(* ===== verification/RadixTree.v ===== *)
(** * radix_tree/code.c

    [start], which inserts the address of a local, looks it up and deletes it,
    against the documented behaviour of the kernel's radix tree. *)
From stdpp Require Import base gmap strings list.
From Stdlib Require Import ZArith Lia.
From S2P Require Import Prelude.

(** ** The radix tree API

    A tree is a finite map from keys to pointers that are not null. *)
Class Radix (K : Type) := {
  tree : K → gmap Z ptr;
  INIT_RADIX_TREE : K → K;
  radix_tree_insert : Z → ptr → K → Z * K;
  radix_tree_lookup : Z → K → ptr;
  radix_tree_delete : Z → K → ptr * K }.

Class RadixLaws (K : Type) `{Radix K} : Prop := {
  init_tree k : tree (INIT_RADIX_TREE k) = ∅;
  (** 0 for an insertion, an error (no memory, key present) for none. *)
  insert_tree i p k r k' : radix_tree_insert i p k = (r, k') →
    tree k' = if decide (r = 0) then <[i := p]> (tree k) else tree k;
  lookup_tree i k : radix_tree_lookup i k = default Null (tree k !! i);
  delete_tree i k p k' : radix_tree_delete i k = (p, k') →
    p = default Null (tree k !! i) ∧ tree k' = delete i (tree k) }.

(** The automatic [int item]. *)
Definition item_addr : ptr := Ptr 1 0.

(** The C objects: [item] while [start] runs. *)
Record locals := Locals { item : option Z }.

Section module.
Context {K : Type} `{Radix K}.
Abbreviation st := (sys K locals).

(** A load of an [int] through a pointer that is not null. *)
Definition ld_int {R} (p : ptr) : M R st Z :=
  if decide (p = item_addr) then v ← gets (λ s, item (glob s)); liftO UninitRead v
  else fail BadDeref.

(** [static int __init start(void)]. *)
Definition start : M Z st Z :=
  printk KERN_INFO "Start...!\n" [];;
  on_kern INIT_RADIX_TREE;;
  let key := 5 in
  let failkey := 50 in
  modify (set_glob (Locals (Some 14)));;
  let v := item_addr in
  ret ← on_kern' (radix_tree_insert key v);
  (if negb (ret =? 0) then printk KERN_INFO "insert failed\n" [];; return_ (-1) else mret tt);;
  printk KERN_INFO "insert success\n" [];;
  r ← gets (λ s, radix_tree_lookup failkey (kern s));
  (if is_null r then printk KERN_INFO "lookup failed\n" []
   else printk KERN_INFO "lookup success\n" []);;
  r ← gets (λ s, radix_tree_lookup key (kern s));
  (if is_null r then printk KERN_INFO "lookup failed\n" []
   else x ← ld_int r; printk KERN_INFO "lookup success %d\n" [AInt x]);;
  r ← on_kern' (radix_tree_delete failkey);
  (if is_null r then printk KERN_INFO "delete failed\n" []
   else x ← ld_int r; printk KERN_INFO "delete success %d\n" [AInt x]);;
  r ← on_kern' (radix_tree_delete key);
  (if is_null r then printk KERN_INFO "delete failed\n" []
   else x ← ld_int r; printk KERN_INFO "delete success %d\n" [AInt x]);;
  return_ 0.

(** [static void __exit stops(void)]. *)
Definition stops : M unit st unit := printk KERN_INFO "Goodbye!\n" [].
End module.

Section proofs.
Context {K : Type} `{ops_k : Radix K, !RadixLaws K}.
Abbreviation st := (sys K locals).
Implicit Types (s : st).

Definition info (fmt : string) (args : list arg) : msg := Msg KERN_INFO fmt args.

Definition found_log : list msg :=
  [ info "Start...!\n" []; info "insert success\n" []; info "lookup failed\n" [];
    info "lookup success %d\n" [AInt 14]; info "delete failed\n" [];
    info "delete success %d\n" [AInt 14] ].

(** [start] on both outcomes of the insertion: when it succeeds the wrong
    key is not found, the right key gives the stored 14 twice, and the tree is
    empty again when the automatic [item] that it pointed to goes away; when it
    fails [start] returns -1 with the tree empty.  Either way no pointer into
    the stack is left behind. *)
Theorem radix_start_spec s :
  wp start s (returns (λ r s', tree (kern s') = ∅ ∧
    ((r = 0 ∧ klog s' = klog s ++ found_log) ∨
     (r = -1 ∧ klog s' = klog s ++ [info "Start...!\n" []; info "insert failed\n" []])))).
Proof.
  unfold start. apply wp_bind, wp_printk. simpl. apply wp_bind, wp_on_kern. simpl.
  apply wp_bind, wp_modify. simpl. apply wp_bind, wp_on_kern'. intros r k E. simpl in E.
  apply insert_tree in E. rewrite init_tree in E. simpl.
  destruct (Z.eqb_spec r 0) as [->|Hr]; simpl; apply wp_bind.
  2:{ rewrite decide_False in E by done. apply wp_bind, wp_printk. simpl. apply wp_return. simpl.
      split; [done|]. right. unfold add_log. simpl. by rewrite <- app_assoc. }
  rewrite decide_True in E by done. apply wp_ret. simpl. apply wp_bind, wp_printk. simpl.
  apply wp_bind, wp_gets. simpl. rewrite lookup_tree, E. simpl. apply wp_bind, wp_printk. simpl.
  apply wp_bind, wp_gets. simpl. rewrite lookup_tree, E. simpl.
  apply wp_bind, wp_bind, wp_ret. simpl.
  apply wp_bind, wp_on_kern'. intros p1 k1 [-> E1]%delete_tree. simpl in E1. rewrite E in E1. simpl.
  rewrite E. simpl. apply wp_bind, wp_printk. simpl.
  apply wp_bind, wp_on_kern'. intros p2 k2 [-> E2]%delete_tree. simpl in E2. simpl. rewrite E1. simpl.
  apply wp_bind, wp_bind, wp_ret. simpl. apply wp_return. simpl.
  split; [|left; split; [done|]; unfold add_log; simpl; by rewrite <- !app_assoc].
  rewrite E2, E1. apply map_eq. intros i. rewrite lookup_delete.
  case_decide as Hi; [done|]. rewrite lookup_delete. case_decide; [done|]. by rewrite lookup_insert_ne.
Qed.
End proofs.

(** ** A concrete tree *)

Record radix_model := RadixModel { rx_insert : Z; rx_tree : gmap Z ptr }.

#[global] Instance radix_model_ops : Radix radix_model := {
  tree := rx_tree;
  INIT_RADIX_TREE k := RadixModel (rx_insert k) ∅;
  radix_tree_insert i p k :=
    (rx_insert k, if decide (rx_insert k = 0) then RadixModel (rx_insert k) (<[i := p]> (rx_tree k)) else k);
  radix_tree_lookup i k := default Null (rx_tree k !! i);
  radix_tree_delete i k := (default Null (rx_tree k !! i), RadixModel (rx_insert k) (delete i (rx_tree k))) }.

#[global] Instance radix_model_laws : RadixLaws radix_model.
Proof.
  split; try done.
  - intros i p k r k' [= <- <-]. simpl. by case_decide.
  - intros i k p k' [= <- <-]. done.
Qed.

Definition loaded (r : Z) : sys radix_model locals := Sys (RadixModel r ∅) (Locals None) [].

Lemma radix_start_spec_witness :
  wp start (loaded 0) (returns (λ r s', tree (kern s') = ∅ ∧
    ((r = 0 ∧ klog s' = [] ++ found_log) ∨
     (r = -1 ∧ klog s' = [] ++ [info "Start...!\n" []; info "insert failed\n" []])))).
Proof. exact (radix_start_spec (loaded 0)). Defined.

Example radix_runs :
  returned (start (loaded 0)) = Some (0, found_log) ∧
  returned (start (loaded (-12))) = Some (-1, [info "Start...!\n" []; info "insert failed\n" []]).
Proof. split; vm_compute; reflexivity. Qed.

....

▸ What is needed:
All lines above from the one with "case_decide as Hi;" to the one with "radix_tree_delete i k := (default", inclusive, should be copied exactly, and no other lines.

▸ Solved exercise:
  case_decide as Hi; [done|]. rewrite lookup_delete. case_decide; [done|]. by rewrite lookup_insert_ne.
Qed.
End proofs.

(** ** A concrete tree *)

Record radix_model := RadixModel { rx_insert : Z; rx_tree : gmap Z ptr }.

#[global] Instance radix_model_ops : Radix radix_model := {
  tree := rx_tree;
  INIT_RADIX_TREE k := RadixModel (rx_insert k) ∅;
  radix_tree_insert i p k :=
    (rx_insert k, if decide (rx_insert k = 0) then RadixModel (rx_insert k) (<[i := p]> (rx_tree k)) else k);
  radix_tree_lookup i k := default Null (rx_tree k !! i);
  radix_tree_delete i k := (default Null (rx_tree k !! i), RadixModel (rx_insert k) (delete i (rx_tree k))) }.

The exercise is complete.